Walking is great exercise, it will help you lose weight, and will help strengthen your joints to do the job they're intended for -- which is supporting your weight and moving.  And it's nowhere near as stressful as any sort of jumping.


----------



## K-man (Jul 28, 2013)

My knees are not as healthy as I would like and as a result I do not run much. I do skip most days every week and it certainly is great exercise from a lot of points of view. From what you have said, the main problem might be the ball of your foot because it is from here you are generating the lift. Strapping the ankles will not help as strapping is only designed to restrict the sideways movement and allow the foot to move up and down.

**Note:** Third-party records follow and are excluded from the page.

(* ===== verification/ManagerMethods.v ===== *)
(** * The public methods of the expert manager

    Specifications of the methods of [ExpertManager] on top of the residency
    invariant: every method terminates, preserves the invariant whether it
    returns or throws, and does what its caller expects. *)

From S2P Require Import Prelude Float Tiers MemoryManager CachePolicy.
From S2P Require Import Bytes ExpertIndex ExpertStore Transfer ExpertManager Residency.

Section methods.
Context {P T : Type} `{HP : CachePolicy P} `{HL : !CachePolicyLaws P}.
Context `{HT : !TransferService T} `{HTL : !TransferServiceLaws T}.
Notation EM := (ExpertManager P T).

(** Room for the identifiers one call may consume: the memory manager numbers its
    allocations on 64 bits and never reuses a number. *)
Definition id_space (s : EM) : Prop := id_budget s + 5 <= u64_max.

(** ** Updates that touch no residency *)

Definition hard_same (m m' : ManagedExpert) : Prop :=
  metadata m' = metadata m /\ policyId m' = policyId m /\ allocation m' = allocation m /\
  weights m' = weights m /\ deviceWeights m' = deviceWeights m /\
  residencyLeases m' = residencyLeases m.

Record soft (s s' : EM) : Prop := Soft {
  so_memory : memory_ s' = memory_ s;
  so_policy : policyExperts_ s' = policyExperts_ s;
  so_legacy : legacyExperts_ s' = legacyExperts_ s;
  so_next : nextPolicyId_ s' = nextPolicyId_ s;
  so_nextCell : nextCell_ s' = nextCell_ s;
  so_cells : forall c, is_Some (cells_ s' !! c) <-> is_Some (cells_ s !! c);
  so_transfers : transfers_ s' = transfers_ s;
  so_entry : forall k, option_relation hard_same (fun _ => False) (fun _ => False)
               (experts_ s !! k) (experts_ s' !! k);
}.

Lemma hard_same_refl m : hard_same m m.
Proof. done. Qed.

Lemma soft_some (s s' : EM) k m :
  soft s s' -> experts_ s !! k = Some m -> exists m', experts_ s' !! k = Some m' /\ hard_same m m'.
Proof.
  intros Hs Hk. pose proof (so_entry _ _ Hs k) as He. rewrite Hk in He.
  destruct (experts_ s' !! k); [eauto|done].
Qed.

Lemma soft_some_inv (s s' : EM) k m' :
  soft s s' -> experts_ s' !! k = Some m' -> exists m, experts_ s !! k = Some m /\ hard_same m m'.
Proof.
  intros Hs Hk. pose proof (so_entry _ _ Hs k) as He. rewrite Hk in He.
  destruct (experts_ s !! k); [eauto|done].
Qed.

Lemma hard_owns mm m m' : hard_same m m' -> owns mm m -> owns mm m'.
Proof.
  intros (Hm & _ & Ha & Hw & Hd & _). unfold owns, location, sizeBytes. by rewrite Hm, Ha, Hw, Hd.
Qed.

(** A sum that reads only the residency fields is the same. *)
Lemma soft_sum (f : ManagedExpert -> Z) (s s' : EM) :
  (forall m m', hard_same m m' -> f m' = f m) -> soft s s' ->
  map_sum f (experts_ s') = map_sum f (experts_ s).
Proof.
  intros Hf Hs.
  assert (forall k, is_Some (experts_ s !! k) <-> is_Some (experts_ s' !! k)) as Hdom.
  { intros k. pose proof (so_entry _ _ Hs k) as He.
    destruct (experts_ s !! k), (experts_ s' !! k); try done; split; eauto. }
  assert (forall k m m', experts_ s !! k = Some m -> experts_ s' !! k = Some m' -> f m' = f m) as Heq.
  { intros k m m' Hk Hk'. destruct (soft_some s s' k m Hs Hk) as (x & Hx & Hh).
    rewrite Hk' in Hx. injection Hx as <-. auto. }
  apply Z.le_antisymm; apply map_sum_le.
  - done.
  - intros k m m' Hk Hk'. by rewrite (Heq k m m').
  - intros k. by rewrite Hdom.
  - intros k m m' Hk Hk'. by rewrite (Heq k m' m).
Qed.

Lemma soft_inv (s s' : EM) : em_inv s -> soft s s' -> em_inv s'.
Proof.
  intros Hs Hso. pose proof Hso as [Hmem Hpol Hleg Hnext Hnc Hcells Htr _]. destruct Hs. split.
  - by rewrite Hmem.
  - intros k m' Hk'. destruct (soft_some_inv s s' k m' Hso Hk') as (m & Hk & Hh).
    pose proof (ei_entries k m Hk) as [].
    pose proof (hard_owns (memory_ s) m m' Hh) as Ho. destruct Hh as (Hm & Hp & Ha & Hw & Hd & Hc).
    split; unfold sizeBytes in *; rewrite ?Hm, ?Hp, ?Hc, ?Hpol, ?Hmem, ?Hcells; auto.
  - intros k1 k2 m1 m2 a1 a2 H1 H2.
    destruct (soft_some_inv s s' k1 m1 Hso H1) as (x1 & Hx1 & (_ & _ & -> & _)).
    destruct (soft_some_inv s s' k2 m2 Hso H2) as (x2 & Hx2 & (_ & _ & -> & _)). eauto.
  - intros k1 k2 m1 m2 H1 H2.
    destruct (soft_some_inv s s' k1 m1 Hso H1) as (x1 & Hx1 & (_ & _ & _ & _ & _ & ->)).
    destruct (soft_some_inv s s' k2 m2 Hso H2) as (x2 & Hx2 & (_ & _ & _ & _ & _ & ->)). eauto.
  - intros c. rewrite Hcells, Hnc. auto.
  - intros p k. rewrite Hpol, Hnext. intros Hpk. destruct (ei_policy p k Hpk) as (? & m & Hk & <-).
    split; [done|]. destruct (soft_some s s' k m Hso Hk) as (m' & Hk' & (_ & Hp & _)). eauto.
  - by rewrite Hnext.
  - intros id. rewrite Hleg. destruct (ei_legacy id) as (? & ? & Hl). split; [done|]. split; [done|].
    intros k. rewrite Hl. unfold has_expert. split.
    + intros (m & Hk & <-). destruct (soft_some s s' k m Hso Hk) as (m' & Hk' & (Hm & _)).
      exists m'. by rewrite Hm.
    + intros (m' & Hk' & <-). destruct (soft_some_inv s s' k m' Hso Hk') as (m & Hk & (Hm & _)).
      exists m. by rewrite Hm.
  - intros v. unfold foreign, resident, used. rewrite Hmem, (soft_sum _ s s'); [apply ei_foreign| |done].
    intros m m' (Hm & _). unfold resident_bytes, location, sizeBytes. by rewrite Hm.
Qed.

Lemma soft_refl s : soft s s.
Proof. split; try done. intros k. by destruct (experts_ s !! k). Qed.

Lemma soft_books (s s' : EM) :
  memory_ s' = memory_ s -> policyExperts_ s' = policyExperts_ s -> legacyExperts_ s' = legacyExperts_ s ->
  nextPolicyId_ s' = nextPolicyId_ s -> nextCell_ s' = nextCell_ s -> cells_ s' = cells_ s ->
  transfers_ s' = transfers_ s -> experts_ s' = experts_ s -> soft s s'.
Proof.
  intros ? ? ? ? ? Hc ? He. split; try done.
  - by rewrite Hc.
  - rewrite He. intros k. by destruct (experts_ s !! k).
Qed.

Lemma soft_update (s s' : EM) k f :
  memory_ s' = memory_ s -> policyExperts_ s' = policyExperts_ s -> legacyExperts_ s' = legacyExperts_ s ->
  nextPolicyId_ s' = nextPolicyId_ s -> nextCell_ s' = nextCell_ s -> cells_ s' = cells_ s ->
  transfers_ s' = transfers_ s ->
  experts_ s' = alter f k (experts_ s) -> (forall m, hard_same m (f m)) -> soft s s'.
Proof.
  intros ? ? ? ? ? Hc ? He Hf. split; try done.
  - by rewrite Hc.
  - intros k'. rewrite He. destruct (decide (k' = k)) as [->|Hne].
    + rewrite lookup_alter_eq. destruct (experts_ s !! k); cbn; [apply Hf|done].
    + rewrite lookup_alter_ne by done. by destruct (experts_ s !! k').
Qed.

What I would suggest is to start on a softer surface such as rubber mat or carpet, without the rope, and just bounce up and down off both feet so that you just lift about an inch (2.5cm) or so off the floor. Start off with say 10 and add to it each day if you do not experience any discomfort. If you can do fifty of those without the ball of your foot causing grief, I would suggest you could then add the rope. Make sure the rope is not too light and not too long. Take it slow even to the extent that you add a beat to the rotation. That is jump, pause, jump, pause, jump. If you are managing that ok, turn the rope a little faster and take out the pause.

Once you have that off pat you can start using alternate legs. Take it easy here because this doubles the stress on everything i.e. the weight that was evenly distributed on both legs is now all on one.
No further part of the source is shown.